» **DATASET RECORDS**
(** [change_lifecycle] *)
Definition change_lifecycle (secret_id : SecretId) (expected_revision : Z)
    (from_state to_state action : string) (op : OperationContext) : Vault Z :=
  do! current := ask (fun d => secret d secret_id) in
  do! _ := prog_lift (verify_secret_state current) in
  do! _ := prog_reject (negb (sr_revision current =? expected_revision)
                        || negb (bool_decide (sr_lifecycle_state current = from_state))) VConflict in
  do! next_revision := prog_lift (ok_or VConflict (checked_add u64_max expected_revision 1)) in
  do! commitment := prog_lift (secret_state_commitment secret_id (sr_namespace_id current)
    (sr_name_index current) to_state (sr_current_version current) next_revision
    (sr_metadata_version current) (sr_schedule current)) in
  do! audit := build_audit action "secret" (Some secret_id) op in
  call (change_secret_lifecycle
    {| lc_secret_id := secret_id; lc_expected_revision := expected_revision;
       lc_from_state := from_state; lc_to_state := to_state;
       lc_changed_at_unix_ms := oc_now_unix_ms op; lc_next_state_commitment := commitment |} audit).

(** [archive_secret], [restore_archived_secret], [delete_secret] *)
Definition archive_secret (secret_id : SecretId) (expected_revision : Z) (op : OperationContext) : Vault Z :=
  change_lifecycle secret_id expected_revision "active" "archived" "secret:archive" op.
Definition restore_archived_secret (secret_id : SecretId) (expected_revision : Z) (op : OperationContext) : Vault Z :=
  change_lifecycle secret_id expected_revision "archived" "active" "secret:restore" op.
Definition delete_secret (secret_id : SecretId) (expected_revision : Z) (op : OperationContext) : Vault Z :=
  change_lifecycle secret_id expected_revision "active" "deleted" "secret:delete" op.

(** [purge_secret_after_owner_approval] *)
Definition purge_secret_after_owner_approval (secret_id : SecretId) (expected_revision : Z)
    (approval : OwnerPurgeApproval) (op : OperationContext) : Vault unit :=
  do! current := ask (fun d => secret d secret_id) in
  do! _ := prog_lift (verify_secret_state current) in
  do! _ := prog_reject (negb (sr_revision current =? expected_revision)
                        || negb (bool_decide (sr_lifecycle_state current = "deleted"))) VConflict in
  do! audit := build_audit "secret:purge" "secret" (Some secret_id) op in
  call (purge_secret
    {| sp_secret_id := secret_id; sp_expected_revision := expected_revision;
       sp_retention_cutoff_unix_ms := opa_retention_cutoff_unix_ms approval;
       sp_purged_at_unix_ms := oc_now_unix_ms op |} audit).

(** ** Verification of the audit chain *)

(** One record of a page, against the sequence and commitment before it. *)
Definition verify_record (at_ : Z * array 32) (r : AuditRecord) : result VaultError (Z * array 32) :=
  let? expected_sequence := ok_or Integrity (checked_add u64_max at_.1 1) in
  if negb (ar_sequence r =? expected_sequence) || negb (bool_decide (ar_previous_commitment r = at_.2))
  then Err Integrity
  else
    let? expected := map_err map_crypto (audit_commitment (iv_audit_key self) (audit_input r at_.2)) in
    if negb (bool_decide (expected = ar_commitment r)) then Err Integrity
    else Ok (ar_sequence r, ar_commitment r).

(** [for record in page] *)
Fixpoint verify_page (at_ : Z * array 32) (page : list AuditRecord) : result VaultError (Z * array 32) :=
  match page with
  | [] => Ok at_
  | r :: page' => let? at_' := verify_record at_ r in verify_page at_' page'
  end.

(** The loop over pages of 1000 records. *)
Fixpoint verify_pages (fuel : nat) (at_ : Z * array 32) : Vault (Z * array 32) :=
  match fuel with
  | O => prog_fail Unavailable
  | S fuel' =>
      do! page := ask (fun d => audit_records_after d at_.1 1000) in
      if Nat.eqb (length page) 0 then prog_ret at_
      else
        do! at_' := prog_lift (verify_page at_ page) in
        if zlen page <? 1000 then prog_ret at_' else verify_pages fuel' at_'
  end.

(** Each page but the last advances past 1000 events, so there are fewer full
    pages than events in the log and in the schedule. *)
Definition verify_fuel (w : World) : nat :=
  S (length (rows (db_audit (w_db w))) + length (concat (w_schedule w))).

(** [verify_audit_chain] *)
Definition verify_audit_chain : Vault AuditVerification :=
  fun w => (
    do! at_ := verify_pages (verify_fuel w) (0, zeros 32) in
    do! head := ask audit_head in
    do! _ := prog_reject (negb (head_sequence head =? at_.1)
                          || negb (bool_decide (head_commitment head = at_.2))) VConflict in
    prog_ret {| av_events_verified := at_.1; av_final_sequence := at_.1;
                av_final_commitment := at_.2 |}) w.
End Operations.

» **AIM OF THE TASK**
Using the material above, retype every line without altering it.

» **SOLUTION TO THE EXERCISE**
(** [change_lifecycle] *)
Definition change_lifecycle (secret_id : SecretId) (expected_revision : Z)
    (from_state to_state action : string) (op : OperationContext) : Vault Z :=
  do! current := ask (fun d => secret d secret_id) in
  do! _ := prog_lift (verify_secret_state current) in
  do! _ := prog_reject (negb (sr_revision current =? expected_revision)
                        || negb (bool_decide (sr_lifecycle_state current = from_state))) VConflict in
  do! next_revision := prog_lift (ok_or VConflict (checked_add u64_max expected_revision 1)) in
  do! commitment := prog_lift (secret_state_commitment secret_id (sr_namespace_id current)
    (sr_name_index current) to_state (sr_current_version current) next_revision
    (sr_metadata_version current) (sr_schedule current)) in
  do! audit := build_audit action "secret" (Some secret_id) op in
  call (change_secret_lifecycle
    {| lc_secret_id := secret_id; lc_expected_revision := expected_revision;
       lc_from_state := from_state; lc_to_state := to_state;
       lc_changed_at_unix_ms := oc_now_unix_ms op; lc_next_state_commitment := commitment |} audit).

(** [archive_secret], [restore_archived_secret], [delete_secret] *)
Definition archive_secret (secret_id : SecretId) (expected_revision : Z) (op : OperationContext) : Vault Z :=
  change_lifecycle secret_id expected_revision "active" "archived" "secret:archive" op.
Definition restore_archived_secret (secret_id : SecretId) (expected_revision : Z) (op : OperationContext) : Vault Z :=
  change_lifecycle secret_id expected_revision "archived" "active" "secret:restore" op.
Definition delete_secret (secret_id : SecretId) (expected_revision : Z) (op : OperationContext) : Vault Z :=
  change_lifecycle secret_id expected_revision "active" "deleted" "secret:delete" op.

(** [purge_secret_after_owner_approval] *)
Definition purge_secret_after_owner_approval (secret_id : SecretId) (expected_revision : Z)
    (approval : OwnerPurgeApproval) (op : OperationContext) : Vault unit :=
  do! current := ask (fun d => secret d secret_id) in
  do! _ := prog_lift (verify_secret_state current) in
  do! _ := prog_reject (negb (sr_revision current =? expected_revision)
                        || negb (bool_decide (sr_lifecycle_state current = "deleted"))) VConflict in
  do! audit := build_audit "secret:purge" "secret" (Some secret_id) op in
  call (purge_secret
    {| sp_secret_id := secret_id; sp_expected_revision := expected_revision;
       sp_retention_cutoff_unix_ms := opa_retention_cutoff_unix_ms approval;
       sp_purged_at_unix_ms := oc_now_unix_ms op |} audit).

(** ** Verification of the audit chain *)

(** One record of a page, against the sequence and commitment before it. *)
Definition verify_record (at_ : Z * array 32) (r : AuditRecord) : result VaultError (Z * array 32) :=
  let? expected_sequence := ok_or Integrity (checked_add u64_max at_.1 1) in
  if negb (ar_sequence r =? expected_sequence) || negb (bool_decide (ar_previous_commitment r = at_.2))
  then Err Integrity
  else
    let? expected := map_err map_crypto (audit_commitment (iv_audit_key self) (audit_input r at_.2)) in
    if negb (bool_decide (expected = ar_commitment r)) then Err Integrity
    else Ok (ar_sequence r, ar_commitment r).

(** [for record in page] *)
Fixpoint verify_page (at_ : Z * array 32) (page : list AuditRecord) : result VaultError (Z * array 32) :=
  match page with
  | [] => Ok at_
  | r :: page' => let? at_' := verify_record at_ r in verify_page at_' page'
  end.

(** The loop over pages of 1000 records. *)
Fixpoint verify_pages (fuel : nat) (at_ : Z * array 32) : Vault (Z * array 32) :=
  match fuel with
  | O => prog_fail Unavailable
  | S fuel' =>
      do! page := ask (fun d => audit_records_after d at_.1 1000) in
      if Nat.eqb (length page) 0 then prog_ret at_
      else
        do! at_' := prog_lift (verify_page at_ page) in
        if zlen page <? 1000 then prog_ret at_' else verify_pages fuel' at_'
  end.

(** Each page but the last advances past 1000 events, so there are fewer full
    pages than events in the log and in the schedule. *)
Definition verify_fuel (w : World) : nat :=
  S (length (rows (db_audit (w_db w))) + length (concat (w_schedule w))).

(** [verify_audit_chain] *)
Definition verify_audit_chain : Vault AuditVerification :=
  fun w => (
    do! at_ := verify_pages (verify_fuel w) (0, zeros 32) in
    do! head := ask audit_head in
    do! _ := prog_reject (negb (head_sequence head =? at_.1)
                          || negb (bool_decide (head_commitment head = at_.2))) VConflict in
    prog_ret {| av_events_verified := at_.1; av_final_sequence := at_.1;
                av_final_commitment := at_.2 |}) w.
End Operations.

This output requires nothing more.